┌─ The data
Lemma initial_failure_answers_480_witness :
  let env := exampleEnv false in
  let o := mkObj [("subscriber", PStr "alice@example.com");
                  ("resource", PStr "bob@example.com");
                  ("eventType", PStr "presence");
                  ("callId", PStr "call1")] in
  let req := mkReq [("Event", "presence"); ("Call-ID", "call1")]
               "sip:bob@example.com" "sip:alice@example.com" exampleDialog
               (VObj o) (PNum 3600) in
  let down := setNet [NetReject] (freshWorld false) in
  let failing := setFaults [true] (freshWorld false) in
  initial env VLogger req down
  = (Ok tt, emit (Sent 480 []) (setNet (tl (net down)) down))
  ∧ ∃ w',
      initial env VLogger req failing = (Ok tt, w')
      ∧ trace w'
        = (trace failing
           ++ [Established (req_dialog req) [("Expires", req_expiry req)];
               Sent 480 []])%list
      ∧ store w' = store failing ∧ timers w' = timers failing
      ∧ dialogs w' = dialogs failing ∧ listeners w' = listeners failing.
Proof.
  intros env o req down failing. split.
  - apply (proj1 (initial_failure_answers_480 env req down)). reflexivity.
  - apply (proj2 (initial_failure_answers_480 env req failing) o).
    + discriminate.
    + reflexivity.
    + vm_compute. reflexivity.
    + reflexivity.
Defined.
(** ** Keyword arguments *)

(** C10.  [get_tiago_hw_suffix] ignores its extra keyword arguments: with
    the same flags, two calls print and return the same, whatever the
    keyword arguments.  [get_tiago_hw_arguments] hands them to the base
    provider, so that its result can depend on them. *)
Theorem get_tiago_hw_suffix_ignores_kwargs :
  (∀ (flags : HwFlags) (kwargs1 kwargs2 : Kwargs),
     get_tiago_hw_suffix flags kwargs1 = get_tiago_hw_suffix flags kwargs2) ∧
  (∃ kwargs1 kwargs2 : Kwargs,
     get_tiago_hw_arguments example_base_hw_arguments
       no_flags no_overrides kwargs1 ≠
     get_tiago_hw_arguments example_base_hw_arguments
       no_flags no_overrides kwargs2).
Proof.
  split; [reflexivity|].
  exists ∅, {["laser_model" := PyBool true]}.
  vm_compute. discriminate.
Qed.

(** ** The theorems at concrete inputs *)

(** The fifth testable property of the specification. *)
Lemma perform_renders_pairs_example :
  Forall2 (λ n v, launch_configurations example_context !! n = Some v)
    TiagoXacroConfigSubstitution.names
    ["sick-571"; "no-arm"; "pal-gripper"; "no-ft-sensor"; "asus-xtion"] ∧
  TiagoXacroConfigSubstitution.perform example_context =
    (inr " laser_model:=sick-571 arm:=no-arm end_effector:=pal-gripper ft_sensor:=no-ft-sensor camera_model:=asus-xtion",
     example_context).
Proof.
  assert (Forall2 (λ n v, launch_configurations example_context !! n = Some v)
            TiagoXacroConfigSubstitution.names
            ["sick-571"; "no-arm"; "pal-gripper"; "no-ft-sensor"; "asus-xtion"])
    as H by (repeat constructor).
  split; [exact H|]. exact (perform_renders_pairs example_context _ H).
Defined.

(** The sixth testable property: [laser_model] is undeclared in
    [default_context]. *)
Lemma perform_undeclared_example :
  "laser_model" ∈ TiagoXacroConfigSubstitution.names ∧
  launch_configurations default_context !! "laser_model" = None ∧
  ∃ (i : nat) (m : string),
    list_find (λ x, launch_configurations default_context !! x = None)
              TiagoXacroConfigSubstitution.names = Some (i, m) ∧
    read_launch_argument m default_context =
      (inl (SubstitutionFailure m), default_context) ∧
    TiagoXacroConfigSubstitution.perform default_context =
      read_launch_argument m default_context.
Proof.
  assert ("laser_model" ∈ TiagoXacroConfigSubstitution.names) as Hin
    by (apply list_elem_of_here).
  assert (launch_configurations default_context !! "laser_model" = None) as Hn
    by reflexivity.
  split; [exact Hin|]. split; [exact Hn|].
  exact (perform_undeclared default_context "laser_model" Hin Hn).
Defined.
(** * holdem: hand ranking and exhaustive equity, embedded from cards.go

    The Go types [Hand] (uint64), [Card], [Suit], [Face] (uint8) are carried
    by [Z]; every arithmetic operation of the source that can wrap is written
    with its modulus ([uint8], [uint32], [uint64]).  [float64] results of
    [Compare] are carried by [Q]: the functions are embedded in exact
    arithmetic. *)

From Stdlib Require Import ZArith String List Bool Lia QArith Qfield.
Import ListNotations.

Local Open Scope Z_scope.

(** ** Machine integers *)

Definition uint8 (z : Z) : Z := z mod 256.
Definition uint32 (z : Z) : Z := z mod 2 ^ 32.
Definition uint64 (z : Z) : Z := z mod 2 ^ 64.

Definition Hand := Z.
Definition Card := Z.
Definition Suit := Z.
Definition Face := Z.

Definition NUM_CARDS : Z := 52.

(** ** Loop ranges

    [for f := Face(0); f < 13; f++] visits [faces];
    [for f := Face(12); f <= 12; f--] visits [faces_desc]: after [f = 0] the
    decrement wraps to 255 and the test [f <= 12] ends the loop;
    [for s := Suit(0); s < 4; s++] visits [suits];
    [for c := firstCard; c < NUM_CARDS; c++] visits [cards_from firstCard]. *)

Definition faces : list Face := [0; 1; 2; 3; 4; 5; 6; 7; 8; 9; 10; 11; 12].
Definition faces_desc : list Face := [12; 11; 10; 9; 8; 7; 6; 5; 4; 3; 2; 1; 0].
Definition suits : list Suit := [0; 1; 2; 3].

Definition cards_from (firstCard : Card) : list Card :=
  map Z.of_nat (seq (Z.to_nat firstCard) (Z.to_nat NUM_CARDS - Z.to_nat firstCard)).

(** ** Card/Hand model *)

(** [1 << c] is a shift of a [Hand]-typed one: bits shifted past position 63
    are lost. *)
Definition bit (c : Card) : Hand := uint64 (Z.shiftl 1 c).

Definition HasCard (h : Hand) (c : Card) : bool :=
  negb (Z.land h (bit c) =? 0).

Definition CardSuit (c : Card) : Suit := c / 13.
Definition CardFace (c : Card) : Face := c mod 13.

Definition ToCard (f : Face) (s : Suit) : Card := uint8 (uint8 (s * 13) + f).

Definition AddCard (h : Hand) (c : Card) : Hand := Z.lor h (bit c).

Definition CreateHand (cards : list Card) : Hand :=
  fold_left AddCard cards 0.

Definition NumCards (h : Hand) : Z :=
  fold_left (fun result c => if HasCard h c then uint8 (result + 1) else result)
            (cards_from 0) 0.

Definition Combine (h1 h2 : Hand) : Hand := Z.lor h1 h2.

(** ** Slices of small integers

    [fc[f]] reads a slice; [result[f]++] updates it in place.  Every slice of
    the program is made with a fixed length (13 or 4) and indexed by a value
    below that length, so no access of the source is out of range; outside
    the range [idx] reads 0 and [incr] leaves the slice as it is. *)

Definition idx (xs : list Z) (i : Z) : Z := nth (Z.to_nat i) xs 0.

Fixpoint upd (xs : list Z) (i : nat) (v : Z) : list Z :=
  match xs, i with
  | [], _ => []
  | _ :: xs', O => v :: xs'
  | x :: xs', S i' => x :: upd xs' i' v
  end.

Definition set_idx (xs : list Z) (i : Z) (v : Z) : list Z := upd xs (Z.to_nat i) v.

Definition incr (xs : list Z) (i : Z) : list Z := set_idx xs i (uint8 (idx xs i + 1)).

(** ** Face tally *)

(** Body of the outer loop of [FaceCounts]: the suit loop at face [f]. *)
Definition FaceCounts_step (h : Hand) (result : list Z) (f : Face) : list Z :=
  fold_left (fun result s => if HasCard h (ToCard f s) then incr result f else result)
            suits result.

Definition FaceCounts (h : Hand) : list Z :=
  fold_left (FaceCounts_step h) faces (repeat 0 13).

(** ** Category scorers *)

(** Inner loop of [straightFlushScore] for one suit: [Some v] is the early
    [return v], [None] is the loop running to its end. *)
Fixpoint straightFlush_suit (h : Hand) (s : Suit) (fs : list Face) (runLength : Z)
  : option Face :=
  match fs with
  | [] => None
  | f :: fs' =>
      if HasCard h (ToCard f s) then
        let runLength := runLength + 1 in
        if runLength =? 5 then Some (uint8 (f + 1))
        else straightFlush_suit h s fs' runLength
      else straightFlush_suit h s fs' 0
  end.

Fixpoint straightFlush_suits (h : Hand) (ss : list Suit) : Face :=
  match ss with
  | [] => 0
  | s :: ss' =>
      match straightFlush_suit h s faces 0 with
      | Some v => v
      | None => straightFlush_suits h ss'
      end
  end.

Definition straightFlushScore (h : Hand) : Face := straightFlush_suits h suits.

Fixpoint flush_loop (h : Hand) (cs : list Card) (SuitCount SuitMax : list Z) : Face :=
  match cs with
  | [] => 0
  | c :: cs' =>
      if HasCard h c then
        let s := CardSuit c in
        let f := CardFace c in
        let SuitCount := incr SuitCount s in
        let SuitMax :=
          if idx SuitMax s <? uint8 (f + 1) then set_idx SuitMax s (uint8 (f + 1))
          else SuitMax in
        if idx SuitCount s =? 5 then idx SuitMax s
        else flush_loop h cs' SuitCount SuitMax
      else flush_loop h cs' SuitCount SuitMax
  end.

Definition flushScore (h : Hand) : Face :=
  flush_loop h (cards_from 0) (repeat 0 4) (repeat 0 4).

(** Outcome of the suit loop of [straightScore] at one face. *)
Inductive suit_scan : Type :=
| Return (v : Face)
| Found (runLength : Z) (max : Face)
| NotFound.

Fixpoint straight_suits (h : Hand) (f : Face) (ss : list Suit) (runLength : Z) (max : Face)
  : suit_scan :=
  match ss with
  | [] => NotFound
  | s :: ss' =>
      if HasCard h (ToCard f s) then
        let max := if runLength =? 0 then uint8 (f + 1) else max in
        let runLength := runLength + 1 in
        if runLength =? 5 then Return max else Found runLength max
      else straight_suits h f ss' runLength max
  end.

Fixpoint straight_loop (h : Hand) (fs : list Face) (runLength : Z) (max : Face) : Face :=
  match fs with
  | [] => 0
  | f :: fs' =>
      match straight_suits h f suits runLength max with
      | Return v => v
      | Found runLength max => straight_loop h fs' runLength max
      | NotFound => straight_loop h fs' 0 0
      end
  end.

Definition straightScore (h : Hand) : Face := straight_loop h faces_desc 0 0.

Fixpoint fourKind_loop (fc : list Z) (fs : list Face) : Face :=
  match fs with
  | [] => 0
  | f :: fs' => if idx fc f =? 4 then uint8 (f + 1) else fourKind_loop fc fs'
  end.

Definition fourKindScore (fc : list Z) : Face := fourKind_loop fc faces_desc.

Definition fullHouse_step (fc : list Z) (st : Face * bool) (f : Face) : Face * bool :=
  let '(max, hasTwo) := st in
  let hasTwo := if idx fc f =? 2 then true else hasTwo in
  let max := if (idx fc f =? 3) && (max <? f) then uint8 (f + 1) else max in
  (max, hasTwo).

Definition fullHouseScore (fc : list Z) : Face :=
  let '(max, hasTwo) := fold_left (fullHouse_step fc) faces (0, false) in
  if hasTwo then max else 0.

Definition threeKind_step (fc : list Z) (max : Face) (f : Face) : Face :=
  if (idx fc f =? 3) && (max <? f) then uint8 (f + 1) else max.

Definition threeKindScore (fc : list Z) : Face :=
  fold_left (threeKind_step fc) faces 0.

Definition twoPair_step (fc : list Z) (st : Face * Z) (f : Face) : Face * Z :=
  let '(max, pairCount) := st in
  if idx fc f =? 2 then
    (if max <? uint8 (f + 1) then uint8 (f + 1) else max, pairCount + 1)
  else (max, pairCount).

Definition twoPairScore (fc : list Z) : Face :=
  let '(max, pairCount) := fold_left (twoPair_step fc) faces (0, 0) in
  if 2 <=? pairCount then max else 0.

Definition pair_step (fc : list Z) (max : Face) (f : Face) : Face :=
  if (idx fc f =? 2) && (max <? uint8 (f + 1)) then uint8 (f + 1) else max.

Definition pairScore (fc : list Z) : Face :=
  fold_left (pair_step fc) faces 0.

Fixpoint highCard_loop (fc : list Z) (fs : list Face) : Face :=
  match fs with
  | [] => 0
  | f :: fs' => if idx fc f =? 1 then uint8 (f + 1) else highCard_loop fc fs'
  end.

Definition highCardScore (fc : list Z) : Face := highCard_loop fc faces_desc.

(** ** Composite ranker *)

Definition Score (h : Hand) : Z :=
  let s := straightFlushScore h in
  if s =? 0 then
    let fc := FaceCounts h in
    let s := fourKindScore fc in
    if s =? 0 then
      let s := fullHouseScore fc in
      if s =? 0 then
        let s := flushScore h in
        if s =? 0 then
          let s := straightScore h in
          if s =? 0 then
            let s := threeKindScore fc in
            if s =? 0 then
              let s := twoPairScore fc in
              if s =? 0 then
                let s := pairScore fc in
                if s =? 0 then uint32 (highCardScore fc)
                else uint32 (uint32 s + 13)
              else uint32 (uint32 s + 2 * 13)
            else uint32 (uint32 s + 3 * 13)
          else uint32 (uint32 s + 4 * 13)
        else uint32 (uint32 s + 5 * 13)
      else uint32 (uint32 s + 6 * 13)
    else uint32 (uint32 s + 7 * 13)
  else uint32 (uint32 s + 8 * 13).

Definition Describe (h : Hand) : string :=
  let fc := FaceCounts h in
  if straightFlushScore h =? 13 then "royal flush"%string
  else if negb (straightFlushScore h =? 0) then "straight flush"%string
  else if negb (fullHouseScore fc =? 0) then "full house"%string
  else if negb (flushScore h =? 0) then "flush"%string
  else if negb (threeKindScore fc =? 0) then "three of a kind"%string
  else if negb (twoPairScore fc =? 0) then "two pairs"%string
  else if negb (pairScore fc =? 0) then "pair"%string
  else "high Card"%string.

(** ** Equity solver *)

Definition free (h1 h2 : Hand) (c : Card) : bool :=
  negb (HasCard h1 c) && negb (HasCard h2 c).

(** Body of a candidate loop of [_compare]: [sub c] is the recursive call
    made for candidate [c]; the state is [(ch, nc)]. *)
Definition draw_step (h1 h2 : Hand) (sub : Card -> Q) (st : Q * Z) (c : Card) : Q * Z :=
  let '(ch, nc) := st in
  if free h1 h2 c then ((ch + sub c)%Q, nc + 1) else (ch, nc).

Definition draw_loop (h1 h2 : Hand) (sub : Card -> Q) (cs : list Card) : Q * Z :=
  fold_left (draw_step h1 h2 sub) cs (0%Q, 0).

(** The [uint8] parameter [lookahead] only reaches zero by repeated
    decrement, so it is carried as a [nat]. *)
Fixpoint _compare (h1 : Hand) (l1 : Z) (h2 : Hand) (l2 : Z) (firstCard : Card)
         (lookahead : nat) : Q :=
  match lookahead with
  | O =>
      let s1 := Score h1 in
      let s2 := Score h2 in
      if s2 <? s1 then 1%Q
      else if s1 <? s2 then 0%Q
      else (1 # 2)%Q
  | S lookahead' =>
      let '(ch, nc) :=
        if l1 <? l2 then
          draw_loop h1 h2
            (fun c => _compare (AddCard h1 c) (uint8 (l1 + 1)) h2 l2
                               (uint8 (c + 1)) lookahead')
            (cards_from firstCard)
        else if l2 <? l1 then
          draw_loop h1 h2
            (fun c => _compare h1 l1 (AddCard h2 c) (uint8 (l2 + 1))
                               (uint8 (c + 1)) lookahead')
            (cards_from firstCard)
        else
          draw_loop h1 h2
            (fun c => _compare (AddCard h1 c) (uint8 (l1 + 1))
                               (AddCard h2 c) (uint8 (l2 + 1))
                               (uint8 (c + 1)) lookahead')
            (cards_from firstCard)
      in
      if nc =? 0 then (1 # 2)%Q else (ch / inject_Z nc)%Q
  end.

Definition Compare (h1 h2 : Hand) (lookahead : Z) : Q :=
  let l1 := NumCards h1 in
  let l2 := NumCards h2 in
  let s :=
    if l2 <? l1 then uint8 (lookahead - l2)
    else if l1 <? l2 then uint8 (lookahead - l1)
    else uint8 (lookahead - l1) in
  _compare h1 l1 h2 l2 0 (Z.to_nat s).

(** * Notions used to state the properties *)

(** ** Tallies and sums *)

(** Number of suits in which face [f] is present. *)
Definition tally (h : Hand) (f : Face) : Z :=
  fold_right (fun s n => Z.b2z (HasCard h (ToCard f s)) + n) 0 suits.

Definition sumZ (xs : list Z) : Z := fold_right Z.add 0 xs.

(** ** Ranges *)

Definition is_face (f : Face) : Prop := 0 <= f <= 12.
Definition is_score (v : Face) : Prop := 0 <= v <= 13.

(** ** Tiers of the composite rank *)

Inductive category : Type :=
| StraightFlush | FourKind | FullHouse | Flush | Straight
| ThreeKind | TwoPair | Pair | HighCard.

(** Tier [t] holds the ranks [13 * t + 1 .. 13 * t + 13]; rank 0 is the
    high-card scorer's sentinel. *)
Definition tier_of_rank (r : Z) : category :=
  if 104 <? r then StraightFlush
  else if 91 <? r then FourKind
  else if 78 <? r then FullHouse
  else if 65 <? r then Flush
  else if 52 <? r then Straight
  else if 39 <? r then ThreeKind
  else if 26 <? r then TwoPair
  else if 13 <? r then Pair
  else HighCard.

(** The scorers in the order of the specification, each with its tier
    number. *)
Definition scorers (h : Hand) : list (Face * Z) :=
  let fc := FaceCounts h in
  [ (straightFlushScore h, 8); (fourKindScore fc, 7); (fullHouseScore fc, 6);
    (flushScore h, 5); (straightScore h, 4); (threeKindScore fc, 3);
    (twoPairScore fc, 2); (pairScore fc, 1); (highCardScore fc, 0) ].

Definition first_nonzero (rs : list (Face * Z)) : option (Face * Z) :=
  find (fun r => negb (fst r =? 0)) rs.

(** The rank as the specification words it; when every scorer is absent the
    rank is the sentinel 0. *)
Definition Rank_spec (h : Hand) : Z :=
  match first_nonzero (scorers h) with
  | Some (s, t) => s + 13 * t
  | None => 0
  end.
└─
[Exercise brief]
Reproduce the lines from the one containing "else if 52 <? r then Straight" to the end of the entries, keeping both ends and adding nothing.

[Written answer]
  else if 52 <? r then Straight
  else if 39 <? r then ThreeKind
  else if 26 <? r then TwoPair
  else if 13 <? r then Pair
  else HighCard.

(** The scorers in the order of the specification, each with its tier
    number. *)
Definition scorers (h : Hand) : list (Face * Z) :=
  let fc := FaceCounts h in
  [ (straightFlushScore h, 8); (fourKindScore fc, 7); (fullHouseScore fc, 6);
    (flushScore h, 5); (straightScore h, 4); (threeKindScore fc, 3);
    (twoPairScore fc, 2); (pairScore fc, 1); (highCardScore fc, 0) ].

Definition first_nonzero (rs : list (Face * Z)) : option (Face * Z) :=
  find (fun r => negb (fst r =? 0)) rs.

(** The rank as the specification words it; when every scorer is absent the
    rank is the sentinel 0. *)
Definition Rank_spec (h : Hand) : Z :=
  match first_nonzero (scorers h) with
  | Some (s, t) => s + 13 * t
  | None => 0
  end.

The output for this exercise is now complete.